And if we accept appeals for beating-the-odds with a multiverse, we also may not be able to reach confident conclusions about totally natural evolutions, first with chemical evolution to produce the first life, and then a biological evolution of this life to produce all biocomplexity and biodiversity.  For these questions about a multiverse and its effects on the probabilities of these evolutions, our views can be strongly influenced by our personal preference for a particular worldview that includes personal psychology and social-cultural factors.  The types and amounts of worldview-influence vary in different areas of science, and one area that is strongly affected is our thinking about a multiverse.

        Motivations for Accepting or Rejecting a Multiverse Theory
        Theists who want to “win arguments for God” by their claims for divine intelligent design (before or during history) will be motivated to oppose a multiverse that can weaken (or even neutralize?) their claims for design.  And atheists who want to avoid losing these arguments will be motivated to propose a multiverse;  they will defend it vigorously if they think it is necessary to maintain their worldview-beliefs;  a multiverse seems necessary for atheism, but (since a multiverse might be divinely designed) it would not be sufficient as a proof of atheism, or even to provide evidence for atheism.  By contrast, theists who are not concerned with winning arguments can say “either way is fine, with a universe or multiverse.”  They, and others who mainly just want to find truth, will try to evaluate the pro-and-con arguments — scientific (based on evidence-and-logic), philosophical, and theological — using unbiased logic, although reducing bias is difficult because none of the arguments seem conclusive so "our multiverse-views [to reject or accept it, and think of it as undesigned or designed] can be strongly influenced by our personal preference for a particular worldview and its associated way of life." (this paragraph is quoted from AP/MaoID)
        As an example of this motivation, Robert Mann claims that a multiverse would weaken the persuasiveness of a theistic argument for an intelligent design of nature, saying "If we have empirical support for a compelling ecbatic [naturalistic] mechanism for explaining the origin of the constants of nature, why would we adopt a telic approach to this issue [by claiming that the constants “achieve a purpose” of a divine designer]?  To rise to this theological challenge is no small task. {Mann-2005 307R5}"  {note: In the main part of this page, I respond to a 2009 paper by Robert Mann.}
        This is definitely an apologetics challenge, because a multiverse would weaken claims that intelligent design is an argument for the existence-and-actions of God.  A theological challenge would also occur if, as Mann claims, we should say “no” when we ask would God use a designed multiverse to create our universe?  Saying “no” (which I think is unwise) is declaring that the only theologically acceptable proposal for creation is a single universe;  this restrictive claim-about-creation is challenged by proposals for a multiverse.

        Appropriate Humility in Science and Theology
        Our questions about a multiverse — does it exist? if yes, what is its size, and is it designed or undesigned? and so on — cannot be decisively answered by scientific evidence and logic, so our multiverse-views can be strongly influenced by our personal preference for a particular worldview and its associated way of life.  My Creation-FAQ (Section 5G) says, "In science and theology, our humility should be appropriate, not too little and not too much.  We can make some claims, but not others, with confidence."  An appropriate humility — not too little, not too much, and with a good attitude — is useful when we're thinking about intelligent designs in a single-universe or multiverse-universe, and communicating with each other.

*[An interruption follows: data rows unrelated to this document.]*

(* ===== verification/Loss.v ===== *)
(** * Loss: the Huber loss and [estimate_loss] ([src/train.py] lines 301-312)

    [estimate_loss(model, dataset, eval_iters)] pulls [eval_iters] batches
    from the validation dataset, runs the model on each input and averages
    [tf.keras.losses.Huber()(Y, logits)] with [np.mean].  The model is a
    parameter (the forward pass of [ModelGraph.v] with its dropout draw is
    one instance); the Huber loss is Keras's definition with its default
    [delta = 1.0] and its default reduction (sum over the per-sample losses
    divided by their number), over [R]: float32 rounding is not modelled.

    The theorems show that this detailed [estimate_loss] has the outcome
    the abstract [EpochEnd.estimate_loss] of [Training.v] gives it
    (a value, or [StopIteration] when the dataset runs out), and that the
    value it returns is a non-negative number that is zero exactly when the
    model reproduces every target it was shown. *)

From Stdlib Require Import List Arith Lia Reals Lra.
From S2P Require Import Prelude Tensor Training.
Import ListNotations.
Open Scope fjlm_scope.

Module Loss.
Import Tensor.

Local Open Scope R_scope.

Definition sum_list (l : list R) : R := fold_right Rplus 0 l.

(** The rows along the last axis of [k] rows of length [p] in row-major
    order. *)
Fixpoint chunks (k p : nat) (l : list R) : list (list R) :=
  match k with
  | O => []
  | S k' => firstn p l :: chunks k' p (skipn p l)
  end.

(** [tf.reduce_mean(t, axis=-1)]; a scalar has no axis [-1]. *)
Definition reduce_mean_last (t : tensor) : result tensor :=
  match rev (shape t) with
  | [] => Err ShapeError
  | p :: rs =>
      Ok (mk_tensor (rev rs)
            (map (fun row => sum_list row / INR p) (chunks (size (rev rs)) p (data t))))
  end.

(** [Huber(delta=1.0)]. *)
Definition delta : R := 1.

(** The loss of one error [e = y_pred - y_true]: [0.5 * e ** 2] where
    [|e| <= delta], [delta * |e| - 0.5 * delta ** 2] elsewhere. *)
Definition huber_elem (e : R) : R :=
  if Rle_dec (Rabs e) delta then / 2 * (e * e) else delta * Rabs e - / 2 * (delta * delta).

(** [tf.keras.losses.huber(y_true, y_pred)]: the errors with broadcasting,
    then the mean over the last axis. *)
Definition huber (y_true y_pred : tensor) : result tensor :=
  let* error := bcast Rminus y_pred y_true in
  reduce_mean_last (tmap huber_elem error).

(** [tf.keras.losses.Huber()(y_true, y_pred)]: the per-sample losses
    summed and divided by their number. *)
Definition Huber (y_true y_pred : tensor) : result R :=
  let* losses := huber y_true y_pred in
  Ok (sum_list (data losses) / INR (size (shape losses))).

(** [np.mean(losses)]; [estimate_loss] is only called with [eval_iters]
    10 or 100, so the empty mean (NaN in numpy) does not arise. *)
Definition np_mean (l : list R) : R := sum_list l / INR (length l).

Section EstimateLoss.

(** [model(X, training=False)]. *)
Variable model : tensor -> result tensor.

(** Lines 303-310: [for k in range(eval_iters): X, Y = next(dataset_iter);
    logits = model(X, training=False); losses.append(Huber()(Y, logits))]. *)
Fixpoint loss_loop (eval_iters : nat) (dataset_iter : list (tensor * tensor)) : result (list R) :=
  match eval_iters with
  | O => Ok []
  | S k =>
      match dataset_iter with
      | [] => Err StopIteration
      | (X, Y) :: rest =>
          let* logits := model X in
          let* loss_value := Huber Y logits in
          let* losses := loss_loop k rest in
          Ok (loss_value :: losses)
      end
  end.

(** Lines 301-312. *)
Definition estimate_loss (dataset : list (tensor * tensor)) (eval_iters : nat) : result R :=
  let* losses := loss_loop eval_iters dataset in
  Ok (np_mean losses).

End EstimateLoss.

(** ** Sums and means *)

Lemma sum_list_app l1 l2 : sum_list (l1 ++ l2) = sum_list l1 + sum_list l2.
Proof. induction l1 as [|x l1 IH]; simpl; [ring|]. rewrite IH. ring. Qed.

Lemma sum_list_nonneg l : Forall (Rle 0) l -> 0 <= sum_list l.
Proof. induction 1; simpl; lra. Qed.

Lemma sum_list_zero l : Forall (Rle 0) l -> sum_list l = 0 -> Forall (eq 0) l.
Proof.
  induction 1 as [|x l Hx Hl IH]; simpl; intros H; constructor;
    pose proof (sum_list_nonneg l Hl); [lra|apply IH; lra].
Qed.

Lemma sum_list_zeros l : Forall (eq 0) l -> sum_list l = 0.
Proof. induction 1 as [|x l <- _ IH]; simpl; lra. Qed.

Lemma sum_list_map_zero {A} (l : list A) : sum_list (map (fun _ => 0) l) = 0.
Proof. induction l; simpl; lra. Qed.

(** The mean of the row means is the mean of all entries. *)
Lemma sum_list_chunks k p l :
  length l = (k * p)%nat ->
  sum_list (map (fun row => sum_list row / INR p) (chunks k p l)) = sum_list l / INR p.
Proof.
  revert l; induction k as [|k IH]; intros l Hl; simpl.
  - destruct l; [|discriminate]. simpl. unfold Rdiv. ring.
  - rewrite IH by (rewrite length_skipn; lia).
    rewrite <- (firstn_skipn p l) at 3. rewrite sum_list_app. unfold Rdiv. ring.
Qed.

(** [x / n = 0] for [n > 0] only when [x = 0]. *)
Lemma div_INR_zero x n : (0 < n)%nat -> x / INR n = 0 -> x = 0.
Proof.
  intros Hn H. apply Rmult_integral in H as [H|H]; [exact H|].
  exfalso. apply (Rinv_neq_0_compat (INR n)); [apply not_0_INR; lia|exact H].
Qed.

Lemma div_INR_nonneg x n : 0 <= x -> 0 <= x / INR n.
Proof.
  intros Hx. unfold Rdiv. apply Rmult_le_pos; [exact Hx|].
  destruct n; [change (INR 0) with 0; rewrite Rinv_0; lra|]. left. apply Rinv_0_lt_compat, lt_0_INR. lia.
Qed.

Lemma size_app a b : size (a ++ b) = (size a * size b)%nat.
Proof. induction a as [|d a IH]; simpl; [lia|]. rewrite IH. lia. Qed.

(** ** The Huber loss *)

Lemma huber_elem_nonneg e : 0 <= huber_elem e.
Proof.
  unfold huber_elem, delta. pose proof (Rabs_pos e) as Ha.
  destruct (Rle_dec (Rabs e) 1) as [H|H]; [nra|apply Rnot_le_lt in H; lra].
Qed.

Lemma huber_elem_zero e : huber_elem e = 0 -> e = 0.
Proof.
  unfold huber_elem, delta. intros He.
  destruct (Rle_dec (Rabs e) 1) as [H|H]; [nra|apply Rnot_le_lt in H; lra].
Qed.

Lemma huber_elem_0 : huber_elem 0 = 0.
Proof.
  unfold huber_elem, delta. rewrite Rabs_R0.
  destruct (Rle_dec 0 1) as [_|H]; [ring|lra].
Qed.

(** The value of [Huber()(y_true, y_pred)] on two tensors of one shape:
    the mean over all entries of the loss of [y_pred - y_true]. *)
Definition huber_value (y_true y_pred : tensor) : R :=
  sum_list (map (fun i => huber_elem (nth i (data y_pred) 0 - nth i (data y_true) 0))
                (seq 0 (size (shape y_true))))
  / INR (size (shape y_true)).

Lemma Huber_same_shape y_true y_pred :
  wf y_true -> wf y_pred -> shape y_pred = shape y_true -> shape y_true <> [] ->
  Huber y_true y_pred = Ok (huber_value y_true y_pred).
Proof.
  intros Ht Hp Hs Hne. unfold Huber, huber, huber_value.
  rewrite bcast_same by exact Hs. cbn [bind]. rewrite Hs.
  unfold reduce_mean_last, tmap, tabulate. cbn [shape data].
  destruct (rev (shape y_true)) as [|p rs] eqn:Er.
  { apply (f_equal (@rev nat)) in Er. rewrite rev_involutive in Er. contradiction. }
  assert (Es : shape y_true = rev rs ++ [p])
    by (rewrite <- (rev_involutive (shape y_true)), Er; reflexivity).
  assert (HN : size (shape y_true) = (size (rev rs) * p)%nat)
    by (rewrite Es, size_app; simpl; lia).
  cbn [bind shape data].
  rewrite sum_list_chunks by (rewrite !length_map, length_seq; exact HN).
  rewrite !map_map.
  rewrite (map_ext_in _ (fun i => huber_elem (nth i (data y_pred) 0 - nth i (data y_true) 0))).
  - rewrite HN, mult_INR. f_equal. unfold Rdiv. rewrite Rinv_mult. ring.
  - intros i Hi. apply in_seq in Hi. unfold get. rewrite Hs, flatten_unflatten by lia.
    reflexivity.
Qed.

Lemma huber_value_nonneg y_true y_pred : 0 <= huber_value y_true y_pred.
Proof.
  apply div_INR_nonneg, sum_list_nonneg, Forall_forall. intros x Hx.
  apply in_map_iff in Hx as [i [<- _]]. apply huber_elem_nonneg.
Qed.

(** The loss is zero exactly on a perfect prediction. *)
Lemma huber_value_zero y_true y_pred :
  wf y_true -> wf y_pred -> shape y_pred = shape y_true ->
  huber_value y_true y_pred = 0 <-> y_pred = y_true.
Proof.
  intros Ht Hp Hs. unfold wf in *. split.
  - intros H0. destruct y_true as [st dt], y_pred as [sp dp]. unfold huber_value in H0.
    cbn [shape data] in *. subst sp. f_equal.
    apply nth_ext with (d := 0) (d' := 0); [lia|]. intros i Hi.
    destruct (size st) as [|N] eqn:EN; [lia|].
    apply div_INR_zero in H0; [|lia].
    apply sum_list_zero in H0;
      [|apply Forall_forall; intros x Hx; apply in_map_iff in Hx as [j [<- _]];
        apply huber_elem_nonneg].
    rewrite Forall_forall in H0. specialize (H0 (huber_elem (nth i dp 0 - nth i dt 0))).
    assert (nth i dp 0 - nth i dt 0 = 0); [|lra].
    apply huber_elem_zero. symmetry. apply H0, in_map_iff. exists i. split; [reflexivity|].
    apply in_seq. lia.
  - intros ->. unfold huber_value.
    rewrite (map_ext _ (fun _ => 0)) by (intros i; rewrite Rminus_diag; apply huber_elem_0).
    rewrite sum_list_map_zero. unfold Rdiv. ring.
Qed.

(** ** [estimate_loss] *)

Section Estimate.
Variable model : tensor -> result tensor.

(** The model answers each of the first [n] inputs with a well-formed
    prediction of its target's shape (a tensor of rank at least one). *)
Definition predicts (dataset : list (tensor * tensor)) (n : nat) : Prop :=
  forall X Y, In (X, Y) (firstn n dataset) ->
    wf Y /\ shape Y <> [] /\ exists P, model X = Ok P /\ wf P /\ shape P = shape Y.

Lemma predicts_cons X Y dataset n :
  predicts ((X, Y) :: dataset) (S n) ->
  predicts dataset n
  /\ wf Y /\ shape Y <> [] /\ exists P, model X = Ok P /\ wf P /\ shape P = shape Y.
Proof.
  intros H. split; [intros X' Y' Hin; apply H; right; exact Hin|]. apply H. left. reflexivity.
Qed.

(** The loop over [n] available batches collects [n] non-negative losses,
    all zero exactly when the model reproduces every target. *)
Lemma loss_loop_ok n dataset :
  (n <= length dataset)%nat -> predicts dataset n ->
  exists losses, loss_loop model n dataset = Ok losses /\ length losses = n
    /\ Forall (Rle 0) losses
    /\ (Forall (eq 0) losses <-> forall X Y, In (X, Y) (firstn n dataset) -> model X = Ok Y).
Proof.
  revert dataset; induction n as [|n IH]; intros dataset Hn Hp.
  - exists []. split; [reflexivity|]. split; [reflexivity|]. split; [constructor|].
    split; [intros _ X Y []|intros _; constructor].
  - destruct dataset as [|[X Y] rest]; [simpl in Hn; lia|].
    apply predicts_cons in Hp as (Hrest & HwY & HY & P & HP & HwP & Hs).
    destruct (IH rest ltac:(simpl in Hn; lia) Hrest) as (losses & E & Hl & Hnn & Hz).
    exists (huber_value Y P :: losses). cbn [loss_loop]. rewrite HP. cbn [bind].
    rewrite Huber_same_shape, E by assumption. cbn [bind].
    split; [reflexivity|]. split; [simpl; lia|].
    split; [constructor; [apply huber_value_nonneg|exact Hnn]|].
    rewrite Forall_cons_iff, Hz. split.
    + intros [H0 Hall] X' Y' [Heq|Hin]; [|now apply Hall].
      inversion Heq; subst. rewrite HP. f_equal.
      apply (huber_value_zero Y' P); auto.
    + intros Hall. split; [|intros X' Y' Hin; apply Hall; right; exact Hin].
      symmetry. apply huber_value_zero; auto.
      specialize (Hall X Y (or_introl eq_refl)). congruence.
Qed.

(** The loop over more batches than the dataset holds raises
    [StopIteration] from [next(dataset_iter)]. *)
Lemma loss_loop_stop n dataset :
  (length dataset < n)%nat -> predicts dataset n ->
  loss_loop model n dataset = Err StopIteration.
Proof.
  revert n; induction dataset as [|[X Y] rest IH]; intros n Hn Hp;
    (destruct n as [|n]; [simpl in Hn; lia|]); [reflexivity|].
  apply predicts_cons in Hp as (Hrest & HwY & HY & P & HP & HwP & Hs).
  cbn [loss_loop]. rewrite HP. cbn [bind]. rewrite Huber_same_shape by assumption.
  cbn [bind]. rewrite IH by (auto; simpl in Hn; lia). reflexivity.
Qed.

End Estimate.

Section Claims.
Variable model : tensor -> result tensor.

(** C36: [estimate_loss] refines the abstract model of [Training.v]: for
    a model that answers each input it is shown with a prediction of the
    target's shape, [estimate_loss(model, dataset, eval_iters)] returns a
    value exactly when [EpochEnd.estimate_loss] succeeds (the dataset
    holds [eval_iters] batches), and raises [StopIteration] exactly when
    that one does. *)
Theorem estimate_loss_refines dataset eval_iters :
  predicts model dataset eval_iters ->
  (let* _ := estimate_loss model dataset eval_iters in Ok tt)
  = EpochEnd.estimate_loss (length dataset) eval_iters.
Proof.
  intros Hp. unfold estimate_loss, EpochEnd.estimate_loss.
  destruct (Nat.leb_spec eval_iters (length dataset)) as [Hle|Hgt].
  - destruct (loss_loop_ok model eval_iters dataset Hle Hp) as (losses & -> & _).
    reflexivity.
  - rewrite loss_loop_stop by assumption. reflexivity.
Qed.

(** C37: with [eval_iters > 0] batches available and predictions of the
    targets' shapes, [estimate_loss] returns a value [v >= 0], and [v = 0]
    exactly when the model reproduces every target it was shown. *)
Theorem estimate_loss_value dataset eval_iters :
  (0 < eval_iters)%nat -> (eval_iters <= length dataset)%nat ->
  predicts model dataset eval_iters ->
  exists v, estimate_loss model dataset eval_iters = Ok v /\ 0 <= v
    /\ (v = 0 <-> forall X Y, In (X, Y) (firstn eval_iters dataset) -> model X = Ok Y).
Proof.
  intros Hn Hle Hp.
  destruct (loss_loop_ok model eval_iters dataset Hle Hp) as (losses & E & Hl & Hnn & Hz).
  unfold estimate_loss. rewrite E. cbn [bind]. eexists. split; [reflexivity|].
  unfold np_mean. split; [apply div_INR_nonneg, sum_list_nonneg, Hnn|].
  rewrite <- Hz. split.
  - intros H0. apply sum_list_zero; [exact Hnn|]. apply (div_INR_zero _ (length losses));
      [lia|exact H0].
  - intros H0. rewrite sum_list_zeros by exact H0. unfold Rdiv. ring.
Qed.

End Claims.

(** A one-entry batch and a model that copies its input. *)
Definition ex_t : tensor := mk_tensor [1%nat] [1].

Definition ex_model (X : tensor) : result tensor := Ok X.

Lemma ex_predicts : predicts ex_model [(ex_t, ex_t)] 1.
Proof.
  intros X Y [H|[]]. inversion H; subst. unfold ex_model.
  split; [reflexivity|]. split; [discriminate|]. eexists. split; [reflexivity|]. split; reflexivity.
Qed.

Lemma estimate_loss_refines_witness :
  (let* _ := estimate_loss ex_model [(ex_t, ex_t)] 2 in Ok tt) = Err StopIteration.
Proof.
  exact (estimate_loss_refines ex_model [(ex_t, ex_t)] 2
           ltac:(intros X Y HXY; apply ex_predicts; exact HXY)).
Defined.

Lemma estimate_loss_value_witness :
  exists v, estimate_loss ex_model [(ex_t, ex_t)] 1 = Ok v /\ 0 <= v
    /\ (v = 0 <-> forall X Y, In (X, Y) (firstn 1 [(ex_t, ex_t)]) -> ex_model X = Ok Y).
Proof.
  exact (estimate_loss_value ex_model [(ex_t, ex_t)] 1 ltac:(lia) ltac:(simpl; lia) ex_predicts).
Defined.

End Loss.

Energy Conservation in the Many Worlds of MWI
    If many universes (each with a huge mass/energy) are being produced by the process claimed by MWI many times each second, does this violate a conservation of energy?  The MWI-Everett FAQ (by Price) says NO because "the energy of the total wavefunction... involves summing over each world, weighted with its probability measure."  Similarly, Wikipedia says "the energy of each branch has to be weighted by its probability, according to the standard formula for the conservation of energy in quantum theory. This results in the total energy of the multiverse being conserved."
    Although this is mathematically correct according to the quantum-math used to calculate probabilities, MWI claims that every MWI-world actually does physically exist in reality (with 100% probability) so every instant a near-infinite amount of mass/energy is being produced. (unless the universe being split by MWI has exactly-flat geometry and its total energy is exactly zero, as proposed in “free lunch” theories)  Even though all of this new mass/energy cannot be observed (due to decoherence) with MWI the new mass/energy does physically exist, because every possibility in the quantum wave-function of our universe does physically exist.  Although MWI is called "many worlds" the MWI claim is that all history-branches actually occur within our own universe, but they are hidden from our observation by decoherence.  Can this vast increase of actual physical mass/energy be explained, or are MWI advocates hiding behind mathematical formalism instead of coping with the physical implications of MWI?  This defense of MWI (with energy "weighted by its probability") seems to assume that mathematical description = physical reality, that the quantum-equation is physical reality because it correctly describes probabilities for what will occur in physical reality;  but this interpretation-assumption is the central claim of MWI, so the defense uses circular reasoning and therefore is logically questionable.
    a humble comment:  This section is in the appendix because I haven't yet checked it with quantum experts, so maybe I've misunderstood something about relationships between the mathematics and claims for physical existence, about the science-and-interpretation of MWI, and the claims made by MWI.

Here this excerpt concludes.